##-----------------------------------------------------------------------------
## Definições da sessão, pacotes a serem usados.
pkg <- c("lattice", "latticeExtra", "reshape",
"doBy", "multcomp",
"plyr", "wzRfun")
sapply(pkg, library, character.only=TRUE, logical.return=TRUE)
## lattice latticeExtra reshape doBy multcomp plyr
## TRUE TRUE TRUE TRUE TRUE TRUE
## wzRfun
## TRUE
source("lattice_setup.R")
##-----------------------------------------------------------------------------
## Informações sobre as versões dos pacotes.
sessionInfo()
## R version 3.1.1 (2014-07-10)
## Platform: i686-pc-linux-gnu (32-bit)
##
## locale:
## [1] LC_CTYPE=en_US.UTF-8 LC_NUMERIC=C LC_TIME=pt_BR.UTF-8
## [4] LC_COLLATE=en_US.UTF-8 LC_MONETARY=pt_BR.UTF-8 LC_MESSAGES=en_US.UTF-8
## [7] LC_PAPER=pt_BR.UTF-8 LC_NAME=C LC_ADDRESS=C
## [10] LC_TELEPHONE=C LC_MEASUREMENT=pt_BR.UTF-8 LC_IDENTIFICATION=C
##
## attached base packages:
## [1] splines stats graphics grDevices utils datasets base
##
## other attached packages:
## [1] wzRfun_0.1 plyr_1.8.1 multcomp_1.3-3 TH.data_1.0-3
## [5] mvtnorm_0.9-99992 doBy_4.5-10 MASS_7.3-33 survival_2.37-7
## [9] reshape_0.8.5 latticeExtra_0.6-26 RColorBrewer_1.0-5 lattice_0.20-29
## [13] knitr_1.5
##
## loaded via a namespace (and not attached):
## [1] evaluate_0.5.5 formatR_0.10 grid_3.1.1 lme4_1.1-6
## [5] Matrix_1.1-4 methods_3.1.1 minqa_1.2.3 nlme_3.1-117
## [9] Rcpp_0.11.1 RcppEigen_0.3.2.1.2 sandwich_2.3-0 stringr_0.6.2
## [13] tools_3.1.1 zoo_1.7-11
## obs: Para instalar um pacote faça:
## install.packages("nome_do_pacote", dependencies=TRUE)
Análise dos dados
##-----------------------------------------------------------------------------
## Experimento com doses de cama de frango como adubação em milho
## safrinha com 3 métodos de menejo.
da <-
read.table("http://www.leg.ufpr.br/~walmes/data/camafrango_prod.txt",
header=TRUE, sep="\t")
str(da)
## 'data.frame': 60 obs. of 13 variables:
## $ manejo: Factor w/ 3 levels "incorp","incorp120",..: 1 1 1 1 1 1 1 1 1 1 ...
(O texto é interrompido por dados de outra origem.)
Lemma EndTerm_spec w meta : writing n ((n - 1) / kBlock) w -> exists L meta' w',
  EndTerm (Z.of_nat n) (total l) meta w = Some (meta', w') /\ ready w' /\
  written (pw_doc_out w') = w0 ++ term_bytes big hf l L /\ meta_of meta meta' /\ pw_features w' = pw_features w /\
  ((kBlock < n)%nat -> (0 < L <= max)%nat /\ forall h, (h < L)%nat -> (0 < entries 8 (skip_blocks l) h)%nat).
Proof using All.
  intros Hw. pose proof (wr_pointer _ _ _ Hw) as Eptr. destruct Hw as [W1 W2 W3 [[D1 D1'] [D2 D2'] D3 D4 D5 D6 D7] P W6 W7]. unfold EndTerm.
  assert (skip_0_ (pw_skip w) = Z.of_nat kBlock) as E0 by apply W3. rewrite E0.
  destruct (Z.eqb_spec (Z.of_nat n) 0) as [En|En].
  { exists 0%nat. eexists _, w. split; [done|]. assert (n = 0%nat) as En' by lia. split; [|split; [|split; [|split; [done|lia]]]].
    - split; [done|by eapply skip_holds_prepared|done|rewrite D2, D2', En'; by rewrite Nat.Div0.mod_0_l|done].
    - rewrite W2. unfold term_bytes, postings_bytes, full_blocks, tail_bytes. rewrite decide_False by lia. rewrite (decide_False (P := (kBlock < n)%nat)) by lia.
      rewrite En', Nat.Div0.div_0_l. cbn [blocks_enc]. f_equal. assert (docs = []) as -> by (apply length_zero_iff_nil; by rewrite length_docs).
      unfold tail_of. by rewrite drop_nil.
    - split; [done|]. split; [done|]. split; [done|]. split; [done|]. split; [lia|]. split; lia. }
  rewrite D2. rewrite D3, D4, D6, D7, W7, !tail_of_take by (apply length_docs || apply length_freqs).
  fold (full_blocks l). fold (tail_bytes hf l).
  set (out1 := write_tail hf (tail_of l docs) (tail_of l freqs) (base l (full_blocks l)) (pw_doc_out w)).
  destruct (write_tail_spec hf (tail_of l docs) (tail_of l freqs) (base l (full_blocks l)) (pw_doc_out w) W1) as [Ho1 Hw1]. fold out1 in Ho1, Hw1.
  rewrite W2, <-app_assoc in Hw1. fold (full_blocks l) in Hw1. fold (tail_bytes hf l) in Hw1. fold (postings_bytes big hf l) in Hw1.
  destruct (Z.ltb_spec (Z.of_nat kBlock) (Z.of_nat n)) as [Hskip|Hskip]; cycle 1.
  { exists 0%nat. destruct (Z.eqb_spec (Z.of_nat n) 1) as [E1|E1]; cbn [mbind option_bind]; eexists _, _; (split; [done|]);
      (split; [split; cbn [pw_doc_out pw_skip pw_doc pw_buf db_docs db_freqs db_doc db_freq]; try done; by eapply skip_holds_prepared|]);
      cbn [pw_doc_out pw_features]; (split; [|split; [|split; [done|lia]]]); unfold term_bytes.
    - rewrite decide_True by lia. rewrite W2, app_nil_r. replace n with 1%nat by lia. rewrite Nat.div_small by kb. by rewrite app_nil_r.
    - split; [done|]. split; [done|]. split; [done|]. split; [done|]. split; [done|]. split; [|lia]. intros En1. cbn [tm_ext]. f_equal.
      rewrite En1 in D3. rewrite Nat.mod_small, Nat.div_small, Nat.mul_0_r in D3 by kb. cbn [drop] in D3.
      assert (nth 0 (db_docs (pw_doc w)) 0 = nth 0 docs 0) as ->.
      { pose proof (f_equal (nth 0) D3) as E. apply (f_equal (fun g => g 0)) in E. pose proof (length_docs l) as Hld. rewrite En1 in Hld.
        destruct (db_docs (pw_doc w)), docs; done. }
      pose proof (docs_range hf l Hl 0 ltac:(lia)). rewrite wrap_small; [done|]. unfold is_word. doc_lia.
    - rewrite decide_False by lia. rewrite (decide_False (P := (kBlock < n)%nat)) by lia. by rewrite app_nil_r, Hw1.
    - split; [done|]. split; [done|]. split; [done|]. split; [done|]. split; [done|]. split; lia. }
  destruct (Z.eqb_spec (Z.of_nat n) 1) as [E1|_]; [kb|].
  assert ((n - 1) / kBlock <= full_blocks l)%nat as Hle by (apply Nat.Div0.div_le_mono; lia).
  destruct (SkipWriter_Flush_spec 8 ltac:(lia) max entry kBlock (skip_entry_ne big hf l Hl) ((n - 1) / kBlock) (pw_skip w) out1 W3)
    as (L & s' & out' & E & E' & HL & Hpos & Ho' & Hw' & Hs'); [kb|apply Hmax0; lia|unfold kMaxSkipLevels in *; lia|by apply levels_fit_all|done|].
  exists L. rewrite E. cbn [mbind option_bind]. rewrite E'. cbn [mbind option_bind]. eexists _, _. split; [done|].
  split; [split; cbn [pw_doc_out pw_skip pw_doc pw_buf db_docs db_freqs db_doc db_freq]; try done; by eapply skip_holds_prepared|].
  cbn [pw_doc_out pw_features]. split; [|split; [|split; [done|done]]].
  - rewrite Hw', Hw1. unfold term_bytes. rewrite decide_False by kb. rewrite decide_True by lia. by rewrite <-!app_assoc.
  - split; [done|]. split; [done|]. split; [done|]. split; [done|]. split; [done|]. split; [kb|]. intros _. cbn [tm_ext]. f_equal.
    unfold doc_pointer. rewrite out_pointer_spec by done. rewrite Hw1, length_app, Estart.
    rewrite wrap_small; [lia|]. unfold is_word. lia.
Qed.
(** A call that throws is a failure of the interface's. *)
#[local] Instance posting_doc_iterator : DocIterator (posting_iterator I) := {
  value := posting_value;
  next := posting_next p itf ff;
  seek t s := r ← posting_seek ops p itf ff t s; match r with Done x => Some x | Thrown _ => None end;
}.

(** [single_doc_iterator]: before, on and behind its document *)
Definition single_at (d : Z) (s : single_doc_iterator) : Prop :=
  sd_doc s = doc_limits.invalid /\ sd_next s = d \/ (sd_doc s = d \/ sd_doc s = doc_limits.eof) /\ sd_next s = doc_limits.eof.

(** An iterator over the postings [l] *)
Inductive posting_of : posting_iterator I -> list (Z * Z) -> Prop :=
  | empty_of s : posting_of (empty_posting s) []
  | single_of s d fr : doc_limits.min <= d < doc_limits.eof -> single_at d s -> (itf = true -> sd_freq s = fr) -> posting_of (single_posting s) [(d, fr)]
  | blocks_of f start L i s l : input_laws f ops -> (itf = true -> ff = true) -> good_postings ff l -> term_at f p ff l start L -> (1 < length l)%nat ->
      stands f p itf ff l start L i s -> posting_of (block_posting s) l.

Lemma posting_docs s l : posting_of s l -> doc_set (is_posting l) /\ position (is_posting l) (posting_value s).
Proof using All.
  intros [s0|s0 d fr Hd Hs Hfr|f start L i s0 l' Hops Hitf Hl Ht Hn [Hs Hf]].
  - split; [intros d Hd; by apply bool_decide_eq_true, elem_of_nil in Hd|by right; left].
  - assert (forall x, is_posting [(d, fr)] x = true <-> x = d) as Hp.
    { intros x. unfold is_posting. rewrite bool_decide_eq_true. cbn. by rewrite list_elem_of_singleton. }
    split; [by intros x ->%Hp|]. cbn. destruct Hs as [[-> _]|[[->| ->] _]]; [by left|right; right; by apply Hp|by right; left].
  - split; [by eapply doc_set_posting|]. cbn. rewrite (nr_doc _ _ _ _ _ _ _ _ _ Hs). apply value_position.
Qed.

Lemma single_first d fr t v : doc_limits.min <= d < doc_limits.eof -> (v = d /\ t <= d) \/ (v = doc_limits.eof /\ d < t) -> first_from (is_posting [(d, fr)]) t v.
Proof using All.
  intros Hd Hv. assert (forall x, is_posting [(d, fr)] x = true <-> x = d) as Hp.
  { intros x. unfold is_posting. rewrite bool_decide_eq_true. cbn. by rewrite list_elem_of_singleton. }
  split; [destruct Hv as [[-> ?]|[-> ?]]; [right; split; [done|by apply Hp]|by left]|].
  intros x Hx. apply not_true_iff_false. intros ->%Hp. lia.
Qed.

Lemma posting_next_of s l : posting_of s l -> exists s', next s = Some (negb (doc_limits.is_eof (value s')), s') /\
  posting_of s' l /\ first_from (is_posting l) (value s + 1) (value s').
Proof using All.
  intros [s0|s0 d fr Hd Hs Hfr|f start L i s0 l' Hops Hitf Hl Ht Hn Hs]; cbn [next value posting_doc_iterator posting_next posting_value].
  - exists (empty_posting s0). split; [done|]. split; [constructor|]. split; [by left|]. intros d Hd. cbn in Hd. lia.
  - exists (single_posting (single_next s0).2). split; [done|]. cbn [single_next snd sd_doc posting_value sd_next]. destruct Hs as [[E1 E2]|[E1 E2]].
    + split; [apply single_of; [done|right; split; [by left|done]|done]|]. apply single_first; [done|]. left. rewrite E1, E2. doc_lia.
    + split; [apply single_of; [done|right; split; [by right|done]|done]|]. rewrite E2. destruct E1 as [E1|E1]; [apply single_first; [done|right; lia]|].
      split; [by left|]. intros x Hx. lia.
  - destruct (next_stands f p ops Hops itf ff Hitf l' Hl start L Ht Hn i s0 (proj1 Hs)) as (s' & E & Hs' & _). rewrite E.
    pose proof (nr_range _ _ _ _ _ _ _ _ _ (proj1 Hs)) as Hi. pose proof (nr_doc _ _ _ _ _ _ _ _ _ (proj1 Hs)) as Ed. pose proof (nr_doc _ _ _ _ _ _ _ _ _ (proj1 Hs')) as Ed'.
    exists (block_posting s'). cbn [posting_value mbind option_bind]. rewrite Ed, Ed'. split; [|split; [by eapply blocks_of|by apply (next_first ff)]].
    do 2 f_equal. case_bool_decide as Hlt.
    + rewrite Nat.min_l, value_doc by lia. pose proof (docs_range ff l' Hl i Hlt). unfold doc_limits.is_eof. destruct (Z.eqb_spec doc_limits.eof (nth i l'.*1 0)); [lia|done].
    + by rewrite value_eof by lia.
Qed.

Lemma posting_seek_of s l t : posting_of s l -> doc_limits.min <= t <= doc_limits.eof -> value s <= t -> exists s',
  seek t s = Some (value s', s') /\ posting_of s' l /\ first_from (is_posting l) t (value s').
Proof using All.
  intros [s0|s0 d fr Hd Hs Hfr|f start L i s0 l' Hops Hitf Hl Ht Hn Hs] Ht' Hv; cbn [seek value posting_doc_iterator posting_seek posting_value] in *.
  - exists (empty_posting s0). split; [done|]. split; [constructor|]. cbn in *. split; [by left|]. intros d Hd. lia.
  - assert (exists s1, single_seek t s0 = Some (sd_doc s1, s1) /\ single_at d s1 /\ sd_freq s1 = sd_freq s0 /\
      (sd_doc s1 = d /\ t <= d \/ sd_doc s1 = doc_limits.eof /\ d < t)) as (s1 & E & Hs1 & Ef & Hdt).
    { unfold single_seek, single_at in *. destruct s0 as [nx dc fq c]. cbn in Hs, Hv |- *. destruct Hs as [[-> ->]|[[->| ->] ->]].
      - destruct (Z.ltb_spec doc_limits.invalid t); [|doc_lia]. unfold single_next. cbn. destruct (Z.ltb_spec d t); cbn.
        + destruct (Z.ltb_spec doc_limits.eof t); [lia|]. exists (mkSingle doc_limits.eof doc_limits.eof fq c). cbn. split; [done|]. split; [auto|]. split; [done|auto].
        + exists (mkSingle doc_limits.eof d fq c). cbn. split; [done|]. split; [auto|]. split; [done|auto].
      - destruct (Z.ltb_spec d t); cbn.
        + destruct (Z.ltb_spec doc_limits.eof t); [lia|]. exists (mkSingle doc_limits.eof doc_limits.eof fq c). cbn. split; [done|]. split; [auto|]. split; [done|auto].
        + exists (mkSingle doc_limits.eof d fq c). cbn. split; [done|]. split; [auto|]. split; [done|auto].
      - destruct (Z.ltb_spec doc_limits.eof t); [lia|]. exists (mkSingle doc_limits.eof doc_limits.eof fq c). cbn. split; [done|]. split; [auto|].
        split; [done|]. right. split; [done|lia]. }
    exists (single_posting s1). rewrite E. split; [done|]. split; [|by apply single_first].
    apply single_of; [done|done|]. intros H. rewrite Ef. by apply Hfr.
  - rewrite (nr_doc _ _ _ _ _ _ _ _ _ (proj1 Hs)) in Hv.
    destruct (seek_stands f p ops Hops itf ff Hitf l' Hl start L Ht Hn i s0 t Hs Ht' Hv) as (s' & i' & E & Hs' & Hi' & Hge & Hlt). rewrite E.
    pose proof (nr_range _ _ _ _ _ _ _ _ _ (proj1 Hs')) as Hr. pose proof (nr_doc _ _ _ _ _ _ _ _ _ (proj1 Hs')) as Ed'.
    exists (block_posting s'). split; [done|]. split; [by eapply blocks_of|]. cbn [posting_value]. rewrite Ed'. by apply (cursor_found ff); [done|lia|..].
Qed.

(** The frequency of the document that an iterator stands on *)
Lemma posting_frequency_of s l d fr : posting_of s l -> itf = true -> (d, fr) ∈ l -> value s = d -> posting_frequency s = fr.
Proof using All.
  intros [s0|s0 d0 fr0 Hd Hs Hfr|f start L i s0 l' Hops Hitf Hl Ht Hn Hs] Hi Hin; cbn [value posting_doc_iterator posting_value posting_frequency].
  - by apply elem_of_nil in Hin.
  - apply list_elem_of_singleton in Hin as [= -> ->]. intros _. by apply Hfr.
  - rewrite (nr_doc _ _ _ _ _ _ _ _ _ (proj1 Hs)). apply list_elem_of_lookup in Hin as (k & E). intros Ev.
    assert (nth k (l'.*1) 0 = d) as Ed by (apply nth_lookup_Some; by rewrite list_lookup_fmap, E).
    assert (nth k (l'.*2) 0 = fr) as Ef by (apply nth_lookup_Some; by rewrite list_lookup_fmap, E). apply lookup_lt_Some in E.
    pose proof (docs_range ff l' Hl k E) as Hr. assert (i = S k) as ->.
    { destruct i as [|j]; [cbn in Ev; doc_lia|]. destruct (decide (j < length l')%nat) as [Hj|Hj].
      - rewrite value_doc in Ev by done. f_equal. apply (docs_unique ff l' Hl); [done|done|congruence].
      - rewrite value_eof in Ev by lia. lia. }
    pose proof (proj2 Hs Hi ltac:(lia)) as Hf. rewrite Nat.sub_succ, Nat.sub_0_r in Hf. congruence.
Qed.

(** The frequencies are those of the function [F]. *)
#[local] Instance posting_spec (F : Z -> Z) : DocIteratorSpec (posting_iterator I).
Proof using All.
  refine {| matches s P := exists l, posting_of s l /\ (forall d, P d = is_posting l d) /\ (itf = true -> forall d fr, (d, fr) ∈ l -> fr = F d) |}.
  - intros s P (l & Hs & HP & _). eapply doc_set_ext; [|exact (proj1 (posting_docs s l Hs))]. done.
  - intros s P (l & Hs & HP & _). eapply position_ext; [|exact (proj2 (posting_docs s l Hs))]. done.
  - intros s P Q (l & Hs & HP & HF) E. exists l. split; [done|]. split; [|done]. intros d. by rewrite <-E.
  - intros s P (l & Hs & HP & HF). destruct (posting_next_of s l Hs) as (s' & E & Hs' & Hf). exists s'. split; [done|]. split; [by exists l|].
    eapply first_from_ext; [|exact Hf]. done.
  - intros s P t (l & Hs & HP & HF) Ht Hv. destruct (posting_seek_of s l t Hs Ht Hv) as (s' & E & Hs' & Hf). exists s'. split; [done|]. split; [by exists l|].
    eapply first_from_ext; [|exact Hf]. done.
Defined.
Lemma states_round_spec moves st : building moves st ->
  match states_round moves d t st with
  | Some (inl st') => building moves st' /\ st'.2 = S st.2
  | Some (inr r) => finished moves r
  | None => ~ fixed moves
  end.
Proof using Hd.
  destruct st as [[states transitions] m]. intros [Htr Ht]. cbn [fst snd] in *. pose proof (tb_count _ _ _ Ht). unfold states_round.
  destruct (Nat.eqb_spec m (length (ps_states states))) as [Em|Em]; [split; [done|]; exists m; split; [done|by left]|].
  pose proof (table_row moves states transitions m Htr Ht ltac:(lia)) as Hrow. unfold chi_count in Hrow.
  destruct (add_transitions moves (Z.to_nat (chi_max (chi_size d))) 0 d t m states) as [[row states']|]; [|done]. cbn [mbind option_bind].
  destruct Hrow as [Htr' Ht']. destruct (negb (predict_num_states d t =? 0) && _) eqn:Est; [|by split].
  split; [done|]. exists (S m). split; [done|]. right. apply andb_true_iff in Est as [Hnz%negb_true_iff%Z.eqb_neq Hlen%Z.eqb_eq]. split; [done|].
  cbn [snd] in *. rewrite (tb_length _ _ _ Ht') in Hlen. unfold chi_count in Hlen. pose proof (pow2_pos (2 * d + 1) ltac:(lia)) as Hp. rewrite <-chi_max_pow in Hp.
  rewrite Nat2Z.inj_mul, Z2Nat.id in Hlen by lia. nia.
Qed.

(** Two states are there before the loop. *)
Lemma building_init moves : exists states, (let '(from_id, states) := emplace_state moves [] (states_make (predict_num_states d t)) in
    let '(_, states) := emplace_state moves initial_state states in (states, @nil (Z * Z), Z.to_nat from_id)) = (states, [], 0%nat) /\
  building moves (states, [], 0%nat).
Proof using Hd.
  unfold emplace_state at 1, states_make. cbn [ps_states list_find length ps_capacity ps_valid app Z.of_nat].
  unfold emplace_state. cbn [ps_states ps_capacity ps_valid]. assert (list_find (eq initial_state) [[]] = None) as -> by reflexivity.
  eexists. split; [done|]. split; cbn [fst snd].
  - split; [apply states_ok_init|done|]. cbn [ps_valid length]. intros Hfix. pose proof states_ok_init as Hok.
    rewrite !(Hfix _ (so_nodup _ Hok) (so_reachable _ Hok)) by (cbn; lia). done.
  - split; [apply states_ok_init|done|cbn; lia|]. intros s from c entry Hs. lia.
Qed.

Lemma build_partial moves states r : building moves (states, [], 0%nat) -> iterate (states_fuel d) (states_round moves d t) (states, [], 0%nat) = Some r ->
  finished moves r.
Proof using Hd.
  apply (iterate_partial (building moves) (finished moves)). intros st r' Hb Hr. pose proof (states_round_spec moves st Hb) as H. rewrite Hr in H.
  destruct r'; [by destruct H|done].
Qed.
(* ===== verification/LevenshteinDistance.v ===== *)
(** * Levenshtein automata compute distances

    What a state stands for: behind the characters [w] of one word, the positions of the state say, up to the maximum distance, how
    far every prefix of the other word is from [w] ([represents]). A transition keeps this ([represents_step]), so the table of a description
    computes distances, with transpositions of neighbours or without. *)
From S2P Require Import Prelude BitUtils Outcome BytesIO Streams FileStreams StoreUtils Coding Utf8 EditDistance Levenshtein LevenshteinStates LevenshteinTables.

(** ** Rows of distances *)

Section row.
Context (t : bool) (l : list Z).
Implicit Types w v : list Z.

Definition D w (i : Z) : Z := Z.of_nat (dist t 1 (rev (take (Z.to_nat i) l)) (rev w)).
Definition len : Z := Z.of_nat (length l).
Definition char (i : Z) : option Z := l !! Z.to_nat i.

Lemma char_in i : 0 <= i < len -> exists x, char i = Some x.
Proof. intros Hi. apply lookup_lt_is_Some_2. unfold len in Hi. lia. Qed.
Lemma char_bound i x : char i = Some x -> i < len.
Proof. intros Hi%lookup_lt_Some. unfold len. lia. Qed.

Lemma prefix_next i x : 0 <= i -> char i = Some x -> rev (take (Z.to_nat (i + 1)) l) = x :: rev (take (Z.to_nat i) l).
Proof. intros Hi Hx. replace (Z.to_nat (i + 1)) with (S (Z.to_nat i)) by lia. by rewrite (take_S_r _ _ _ Hx), rev_app_distr. Qed.

Lemma D_pos w i : 0 <= D w i.
Proof. unfold D. lia. Qed.

Lemma D_nil i : 0 <= i <= len -> D [] i = i.
Proof. intros Hi. unfold D, len in *. cbn [rev]. rewrite dist_nil_r, length_rev, length_take. lia. Qed.

Lemma D_zero w : D w 0 = Z.of_nat (length w).
Proof. unfold D. change (Z.to_nat 0) with 0%nat. rewrite take_0. cbn [rev]. change (dist t 1 [] (rev w)) with (length (rev w)). by rewrite length_rev. Qed.

Lemma rev_snoc w c : rev (w ++ [c]) = c :: rev w.
Proof. by rewrite rev_app_distr. Qed.

Lemma D_insert w c i : D (w ++ [c]) i <= D w i + 1.
Proof. unfold D. rewrite rev_snoc. pose proof (dist_insert t 1 (rev (take (Z.to_nat i) l)) c (rev w)). lia. Qed.

Lemma D_delete w i : 0 <= i < len -> D w (i + 1) <= D w i + 1.
Proof.
  intros Hi. destruct (char_in i Hi) as (x & Hx). unfold D. rewrite (prefix_next i x) by (done || lia).
  pose proof (dist_delete t 1 x (rev (take (Z.to_nat i) l)) (rev w)). lia.
Qed.

Lemma D_shorter w i : 0 <= i < len -> D w i <= D w (i + 1) + 1.
Proof.
  intros Hi. destruct (char_in i Hi) as (x & Hx). unfold D. rewrite (prefix_next i x) by (done || lia).
  pose proof (dist_tail t 1 x (rev (take (Z.to_nat i) l)) (rev w)). lia.
Qed.

(** Neighbours in a row differ by one at most. *)
Lemma D_lipschitz w i j : 0 <= i <= len -> 0 <= j <= len -> D w i <= D w j + Z.abs (i - j).
Proof.
  assert (forall k i, 0 <= i -> i + Z.of_nat k <= len -> D w (i + Z.of_nat k) <= D w i + Z.of_nat k /\ D w i <= D w (i + Z.of_nat k) + Z.of_nat k) as H.
  { induction k as [|k IH]; intros a Ha Hk; [rewrite Z.add_0_r; lia|]. destruct (IH a ltac:(lia) ltac:(lia)) as [H1 H2].
    pose proof (D_delete w (a + Z.of_nat k) ltac:(lia)) as H3. pose proof (D_shorter w (a + Z.of_nat k) ltac:(lia)) as H4.
    replace (a + Z.of_nat (S k)) with (a + Z.of_nat k + 1) by lia. lia. }
  intros Hi Hj. destruct (Z.le_ge_cases i j).
  - destruct (H (Z.to_nat (j - i)) i ltac:(lia) ltac:(lia)) as [_ H2]. replace (i + Z.of_nat (Z.to_nat (j - i))) with j in H2 by lia. lia.
  - destruct (H (Z.to_nat (i - j)) j ltac:(lia) ltac:(lia)) as [H1 _]. replace (j + Z.of_nat (Z.to_nat (i - j))) with i in H1 by lia. lia.
Qed.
## $ cama : int 0 0 0 0 2 2 2 2 4 4 ...
## $ bloco : int 1 2 3 4 1 2 3 4 1 2 ...
## $ altes : num 38.4 69.8 52.8 39.2 60 54.6 55.2 50.8 62.6 54 ...
## $ altpl : num 109.2 131.4 103.8 86.8 126 ...
## $ maspl : num 53.6 72.6 83.6 55.6 97.6 60.6 72.6 81.6 88.6 82.6 ...
## $ stand : num 9375 31250 16406 12500 17188 ...
## $ mases : num 95.4 111.5 95.7 67.2 96.8 ...
## $ masgr : num 60.8 73.4 58.6 35 60.9 ...
## $ indice: num 29 28.5 24.6 22.2 23.9 ...
## $ prod : num 570 2293 961 438 1047 ...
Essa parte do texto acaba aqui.